The Congressional Research Service (CRS), the public policy research arm of Congress, just issued the report Federal Support for Academic Research (Oct. 18, 2012). The 26-page report authored by Christine M. Matthews discusses the following:


From the time of Vannevar Bush and his 1945 report on U.S. science policy, academic research has played a role in the nation’s economy. Vannevar Bush’s report, Science the Endless Frontier, maintained that major investments in research should be made to the nation’s universities. He stated that the research capacity of the colleges and universities was significantly important to long-term national interests. Currently, some Members of Congress have expressed concern about the health and competitiveness of the nation’s colleges and universities. There are those who continue to maintain that the long-term competitiveness of the nation is linked to the strength of the academic research infrastructure. It has been shown that academic research is integrated into the economy and impacts at both the local and national level. By one estimate, approximately 80% of leading industries have resulted from research conducted at colleges and universities. Colleges and universities are the primary performers of basic research, with the federal government being the largest funding source. In FY2008, the federal government provided approximately 60% of an estimated $51.9 billion of research and development funds expended by academic institutions.

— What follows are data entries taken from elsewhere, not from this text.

Lemma preimage_inj g1 i1 w1 g2 i2 w2 :
  Ascii.zero ∉ bytes g1 -> Ascii.zero ∉ bytes i1 -> Ascii.zero ∉ bytes g2 -> Ascii.zero ∉ bytes i2 ->
  0 <= w1 -> 0 <= w2 -> transaction_preimage g1 i1 w1 = transaction_preimage g2 i2 w2 ->
  g1 = g2 /\ i1 = i2 /\ w1 = w2.
Proof.
  intros Hg1 Hi1 Hg2 Hi2 Hw1 Hw2 He.
  assert (forall g i w, Ascii.zero ∉ bytes g -> Ascii.zero ∉ bytes i -> 0 <= w ->
    split_on Ascii.zero (bytes (transaction_preimage g i w)) = [bytes g; bytes i; bytes (Itoa w)]) as Hs.
  { intros g i w Hg Hi Hw. unfold transaction_preimage. rewrite bytes_app.
    change (bytes (String Ascii.zero "" ++ ?x)) with (Ascii.zero :: bytes x). rewrite split_app, split_plain by done.
    rewrite bytes_app. change (bytes (String Ascii.zero "" ++ ?x)) with (Ascii.zero :: bytes x).
    rewrite split_app, split_plain by done. rewrite split_plain; [done|].
    destruct (bytes_Itoa w Hw) as (-> & _ & HF). intros Hin. rewrite Forall_forall in HF.
    destruct (digit_not _ (HF _ Hin)) as (_ & _ & _ & Hz). done. }
  apply (f_equal bytes), (f_equal (split_on Ascii.zero)) in He. rewrite !Hs in He by done.
  injection He as H1 H2 H3. split_and!; [by apply bytes_inj..|]. apply Itoa_inj; [done..|]. by apply bytes_inj.
Qed.

Lemma transactionalID_spec g i w t : transactionalID g i w = Ok t ->
  0 <= w /\ Ascii.zero ∉ bytes g /\ Ascii.zero ∉ bytes i /\
  t = transactionIDPrefix ++ of_bytes (bytes (Sha256.Sum256 (transaction_preimage g i w)) ≫= hex_byte) ++ ".w" ++ Itoa w.
Proof.
  unfold transactionalID, validateInstanceID. destruct (Z.ltb_spec w 0); [done|].
  destruct (validateKafkaIdentifier _ g) eqn:Hg; [done|]. destruct (validateKafkaIdentifier _ i) eqn:Hi; [done|].
  case_goal; [done|]. intros Ht%Ok_inj.
  split_and!; [done|by eapply identifier_no_nul..|by symmetry].
Qed.

(** The digest can be read off an identifier. *)
Lemma digest_of_identifier d1 d2 r1 r2 : String.length d1 = 32%nat -> String.length d2 = 32%nat ->
  transactionIDPrefix ++ of_bytes (bytes d1 ≫= hex_byte) ++ r1 = transactionIDPrefix ++ of_bytes (bytes d2 ≫= hex_byte) ++ r2 ->
  d1 = d2.
Proof.
  intros H1 H2 He. apply (f_equal bytes) in He. rewrite !bytes_app, !bytes_of_bytes in He. apply app_inv_head in He.
  apply app_inj_1 in He as [He _]; [|by rewrite !length_hex, !length_bytes, H1, H2].
  apply (f_equal hex_decode) in He. rewrite !hex_decode_encode in He. injection He as He. by apply bytes_inj.
Qed.

(** ** Main theorems *)

(** The source-topic check is an exact, unambiguous parser: a name is
    accepted exactly when [Topic] gives it for some namespace and descriptor,
    and then namespace, kind, descriptor name and version are determined by the
    name, although namespaces and names may contain dots and names may contain
    kind and version segments. *)
Theorem source_topics_exact value :
  (validateSourceTopicName value = None <->
   exists ns d, di_SchemaVersion d <= maxInt64 /\ Topic ns d = Ok value) /\
  forall ns1 d1 ns2 d2, Topic ns1 d1 = Ok value -> Topic ns2 d2 = Ok value ->
    ns1 = ns2 /\ di_Kind d1 = di_Kind d2 /\ di_Name d1 = di_Name d2 /\
    di_SchemaVersion d1 = di_SchemaVersion d2.
Proof.
  split; [apply validateSourceTopicName_exact|]. intros ns1 d1 ns2 d2.
  intros (Hn1 & Hk1 & _ & Hv1 & _ & -> & _)%Topic_spec (Hn2 & Hk2 & _ & Hv2 & _ & He & _)%Topic_spec.
  by apply topic_text_inj.
Qed.

(** Service names never meet: retry, replay and dead-letter topics of
    different sources, consumers, purposes or tiers are different topics, none
    of them is a source topic, and consumer groups of different sources or
    consumers are different groups, whatever dots the consumer identifiers
    contain. *)
Theorem service_names_disjoint s1 c1 p1 s2 c2 p2 t1 t2 g1 g2 :
  service_topic s1 c1 p1 = Ok t1 -> service_topic s2 c2 p2 = Ok t2 ->
  ConsumerGroup s1 c1 = Ok g1 -> ConsumerGroup s2 c2 = Ok g2 ->
  (t1 = t2 -> s1 = s2 /\ c1 = c2 /\ p1 = p2) /\ (g1 = g2 -> s1 = s2 /\ c1 = c2) /\
  is_Some (validateSourceTopicName t1).
Proof.
  intros H1 H2 Hg1 Hg2. split_and!.
  - intros ->. by eapply service_topic_inj.
  - apply service_topic_spec in H1 as (Hs1 & _). apply service_topic_spec in H2 as (Hs2 & _).
    unfold ConsumerGroup in Hg1, Hg2. destruct (validateSourceTopicName s1), (validateSourceTopicName s2),
      (validateConsumerID c1), (validateConsumerID c2); try done.
    case_in Hg1; [done|]. case_in Hg2; [done|]. apply Ok_inj in Hg1 as <-. apply Ok_inj in Hg2 as <-.
    intros [-> Hr]%service_inj; [|done..]. by apply segments_inj in Hr as ->.
  - by eapply service_not_source.
Qed.

(** Two workers share a transactional identifier only when group, instance
    and worker index are equal, unless the two distinct byte strings that were
    hashed collide under SHA-256; so the fencing of one worker's transactions
    cannot hit another worker. *)
Theorem transactionalID_separates g1 i1 w1 g2 i2 w2 t :
  transactionalID g1 i1 w1 = Ok t -> transactionalID g2 i2 w2 = Ok t ->
  (g1 = g2 /\ i1 = i2 /\ w1 = w2) \/
  (transaction_preimage g1 i1 w1 <> transaction_preimage g2 i2 w2 /\
   Sha256.Sum256 (transaction_preimage g1 i1 w1) = Sha256.Sum256 (transaction_preimage g2 i2 w2)).
Proof.
  intros (Hw1 & Hg1 & Hi1 & ->)%transactionalID_spec (Hw2 & Hg2 & Hi2 & He)%transactionalID_spec.
  apply digest_of_identifier in He; [|apply Sha256.length_Sum256..].
  destruct (decide (transaction_preimage g1 i1 w1 = transaction_preimage g2 i2 w2)) as [Hp|Hp]; [left|by right].
  by apply preimage_inj.
Qed.

(** A record is accepted on a source topic exactly when the topic is the one
    that [Topic] gives, for some namespace, for the kind, name and version of the
    envelope. *)
Theorem sourceTopicMatchesMetadata_spec topic md :
  sourceTopicMatchesMetadata topic md = None <->
  exists ns, Topic ns (descriptor_of (md_Kind md) (md_Name md) (md_SchemaVersion md)) = Ok topic.
Proof.
  unfold sourceTopicMatchesMetadata. split.
  - destruct (cut_suffix _ _) as [ns|]; [|done]. destruct (Topic _ _) as [e|] eqn:Ht; [|done].
    destruct (String.eqb_spec e topic) as [->|]; [|done]. eauto.
  - intros [ns Ht]. pose proof Ht as (_ & _ & _ & _ & _ & He & _)%Topic_spec. simpl in He.
    assert (cut_suffix (bytes topic) (bytes ("." ++ md_Kind md ++ "." ++ md_Name md ++ ".v" ++ Itoa (md_SchemaVersion md)))
      = Some (bytes ns)) as ->.
    { apply cut_suffix_Some. rewrite He. unfold topic_text. apply bytes_app. }
    by rewrite of_bytes_bytes, Ht, String.eqb_refl.
Qed.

When measured in current dollars, federal academic support increased by 2.5% between FY2007 and FY2008. When inflation is taken into account, it equates to an increase of 0.2% from FY2007 to FY2008 following two years of decline in constant dollars since FY2005. An issue before the 112th Congress is that with further budget reductions expected, how does the nation best reduce the budget while adjusting the support for research conducted at colleges and universities?